Forward Propagation

Definition:

forward_propagate(input_vector: Matrix): -> tuple[Matrix, tuple[list[Matrix], list[Matrix]]]

If input_matrix is not a column vector, a ValueError will be raised.

Let \(L\) be the number of layers, \(\left(W^{(1)},\cdots,W^{(L-1)}\right)\) be the \(L-1\) weight matrices and \(\left(B^{(1)},\cdots,B^{(L-1)}\right)\) be the \(L-1\) bias matrices. We iteratively compute the output of the MLP based on the input vector \(A^{(0)}=X\) via the recursive formula:

\[\forall i \in [1, L], \quad A^{(i)} = f\left(W^{(i)}\cdot A^{(i-1)} + B^{(i)}\right),\]

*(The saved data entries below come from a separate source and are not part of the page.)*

Lemma refresh_refused d q w st c :
  quiet q -> w_out (HandleRefreshGrant d q w).2 = w_out w ++ [RError st c] ->
  shrinks rs_live (sv_refresh (w_srv w)) (sv_refresh (w_srv (HandleRefreshGrant d q w).2)).
Proof.
  intros Hq. unfold HandleRefreshGrant. split_if; [intros _; apply shrinks_refl|].
  case_decide; [intros _; apply shrinks_refl|]. rewrite !M_bind_unfold. cbn [gets fst snd].
  set (w1 := (prepareRefreshGrace q w).2). set (w2 := (on_refresh _ w1).2).
  assert (w_out w2 = w_out w) as O2.
  { assert (silent (_ ← prepareRefreshGrace q; on_refresh (X:=X) (rs_Consume (sv_now (w_srv w1)) (rr_refreshToken q)))) as Hs.
    { apply silent_bind; [apply silent_prepare|intros _; apply silent_on_refresh]. }
    destruct (Hs w) as (rs & Ho & Hl). destruct rs; [|done]. rewrite M_bind_unfold, app_nil_r in Ho. exact Ho. }
  assert (shrinks rs_live (sv_refresh (w_srv w)) (sv_refresh (w_srv w2))) as S2.
  { eapply shrinks_trans; [apply shrinking_prepare|apply shrinking_consume]. }
  rewrite <- O2. intros Ho. eapply shrinks_trans; [exact S2|]. revert Ho.
  destruct (on_refresh _ w1).1 as [info|[e inf]]; [apply consumed_refused|].
  apply unless_shrinks; [apply gate_consume_error|by apply shrinking_consume_error|].
  intros w3 _ _. apply shrinks_refl.
Qed.
End refresh_grant.
(* ===== verification/AuthCodeGrant.v ===== *)
(** * AuthCodeGrant: the authorization_code grant ([tokengrant/token_authcode.go])
    and the native-SSO device secret it may issue
    ([interfaces/sso/server_native_sso.go], [issueDeviceSecret]).

    The code is consumed before anything is checked, so one presentation burns it
    whatever the outcome. *)
From S2P Require Import Prelude Crypto Core Lifecycle Sharded RefreshStore CodeStores DeviceCodes CibaStore Issue RefreshIface GraceCache Scopes GrantCore GrantMint.
Local Open Scope Z_scope.

(** The fields of [oauth.TokenRequest] that this grant reads. *)
Record CodeRequest := {
  cr_base : Request;
  cr_Code : string;
  cr_RedirectURI : string;
  cr_CodeVerifier : string;
  cr_Scope : string;
  cr_Resource : list string;
}.

Definition DefaultDeviceSecretTTL : Z := 15 * GoTime.Minute.

(** The record after the request narrowed its scopes and resources. *)
Definition narrow (scopes resources : list string) (c : AuthCode) : AuthCode := {|
  ac_UserID := ac_UserID c; ac_ClientID := ac_ClientID c; ac_RedirectURI := ac_RedirectURI c;
  ac_Scopes := scopes; ac_Nonce := ac_Nonce c; ac_Provider := ac_Provider c;
  ac_Attributes := ac_Attributes c; ac_AuthTime := ac_AuthTime c;
  ac_CodeChallenge := ac_CodeChallenge c; ac_CodeChallengeMethod := ac_CodeChallengeMethod c;
  ac_Resources := resources; ac_AuthMethods := ac_AuthMethods c; ac_ACR := ac_ACR c;
  ac_AuthorizationDetails := ac_AuthorizationDetails c; ac_SID := ac_SID c;
  ac_ConfirmationJKT := ac_ConfirmationJKT c; ac_RequestedClaims := ac_RequestedClaims c;
  ac_ExpiresAt := ac_ExpiresAt c |}.

Lemma ConsumeCode_value now code m info :
  placed (acs_entries m) ->
  (ConsumeCode now code m).1 = Ok info <->
  denote (acs_entries m) !! code = Some info /\ AuthCode_IsExpired now info = false.
Proof. apply (os_consume_value (OneShot := AuthCode_OneShot)). Qed.

Section authcode.
Context {St X : Type} `{Store : RefreshTokenStore St}.
Abbreviation G A := (M (World St X) A).
Implicit Types (d : Deps X) (q : CodeRequest).

Definition cr_client q : Client := q_client (cr_base q).
Definition cr_jkt q : string := q_dpopJKT (cr_base q).

(** ** Validation *)

Definition narrowed_scopes q (info : AuthCode) : option (list string) :=
  if decide (cr_Scope q = "") then Some (ac_Scopes info)
  else let requested := Str.fields (cr_Scope q) in
       if IsScopeSubset requested (ac_Scopes info) then Some requested else None.

Definition narrowed_resources q (info : AuthCode) : option (list string) :=
  match cr_Resource q with
  | [] => Some (ac_Resources info)
  | rs => if IsScopeSubset rs (ac_Resources info) then Some rs else None
  end.

Definition authCodeValidate q : G (option AuthCode) :=
  now ← gets sv_now;
  r ← on_codes (ConsumeCode now (cr_Code q));
  match r with
  | Err _ => deny 400 ErrInvalidGrant
  | Ok info =>
      if negb (bool_decide (ac_ClientID info = cl_ID (cr_client q))) then deny 400 ErrInvalidGrant
      else if negb (bool_decide (ac_RedirectURI info = ""))
              && negb (bool_decide (cr_RedirectURI q = ac_RedirectURI info))
      then deny 400 ErrInvalidGrant
      else if negb (bool_decide (ac_CodeChallenge info = ""))
              && ((Str.len (cr_CodeVerifier q) <? PKCEVerifierMinLen)
                  || (PKCEVerifierMaxLen <? Str.len (cr_CodeVerifier q)))
      then deny 400 ErrInvalidGrant
      else if negb (bool_decide (ac_CodeChallenge info = ""))
              && negb (VerifyPKCE (ac_CodeChallengeMethod info) (ac_CodeChallenge info) (cr_CodeVerifier q))
      then deny 400 ErrInvalidGrant
      else if negb (bool_decide (ac_ConfirmationJKT info = ""))
              && negb (bool_decide (ac_ConfirmationJKT info = cr_jkt q))
      then deny 400 ErrInvalidGrant
      else match narrowed_scopes q info with
           | None => deny 400 ErrInvalidScope
           | Some scopes =>
               match narrowed_resources q info with
               | None => deny 400 ErrInvalidTarget
               | Some resources => mret (Some (narrow scopes resources info))
               end
           end
  end.

(** ** The access token *)

Definition authCodeSubject q (info : AuthCode) (issuedSub : string) (authTime : Z) : Subject :=
  let client := cr_client q in
  {| su_ID := issuedSub; su_Provider := ac_Provider info; su_Claims := ac_Attributes info;
     su_Resources := ac_Resources info; su_ClientID := cl_ID client; su_AuthTime := authTime;
     su_AMR := AmrOrProvider (ac_AuthMethods info) (ac_Provider info); su_ACR := ac_ACR info;
     su_AuthorizationDetails := ac_AuthorizationDetails info; su_TTL := cl_AccessTokenTTL client;
     su_SID := ac_SID info; su_ServingRegion := q_region (cr_base q); su_TenantID := cl_TenantID client;
     su_Roles := []; su_ConfirmationJKT := cr_jkt q; su_ConfirmationX5TS256 := q_mtlsX5T (cr_base q);
     su_NotAfter := q_notAfter (cr_base q); su_Actor := ActorNil;
     su_RequestedClaims := ac_RequestedClaims info |}.

Definition code_auth_time (now : Z) (info : AuthCode) : Z :=
  if GoTime.IsZero (ac_AuthTime info) then now else ac_AuthTime info.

where \(f\) is the hidden layers activation function if \(i < L\) and is the output layer activation function if \(i = L\). The output is hence the last column matrix \(A^{(L)}\).

The method returns a tuple (output_vector, (activations, pre_activations)).

output_vector is self explanatory: the \(A^{(L)}\) vector as a Matrix instance.

activations: the list of the \(A^{(i)}\) column vectors.

pre_activations: the list of the \(A^{(i)}\) vectors before evaluating the activation function, meaning the \(Z^{(i)}\) column vectors (\(1\leq i \leq L\)) where:

\[\forall i \in [1, L], \quad Z^{(i)} = W^{(i)}\cdot A^{(i-1)} + B^{(i)}.\]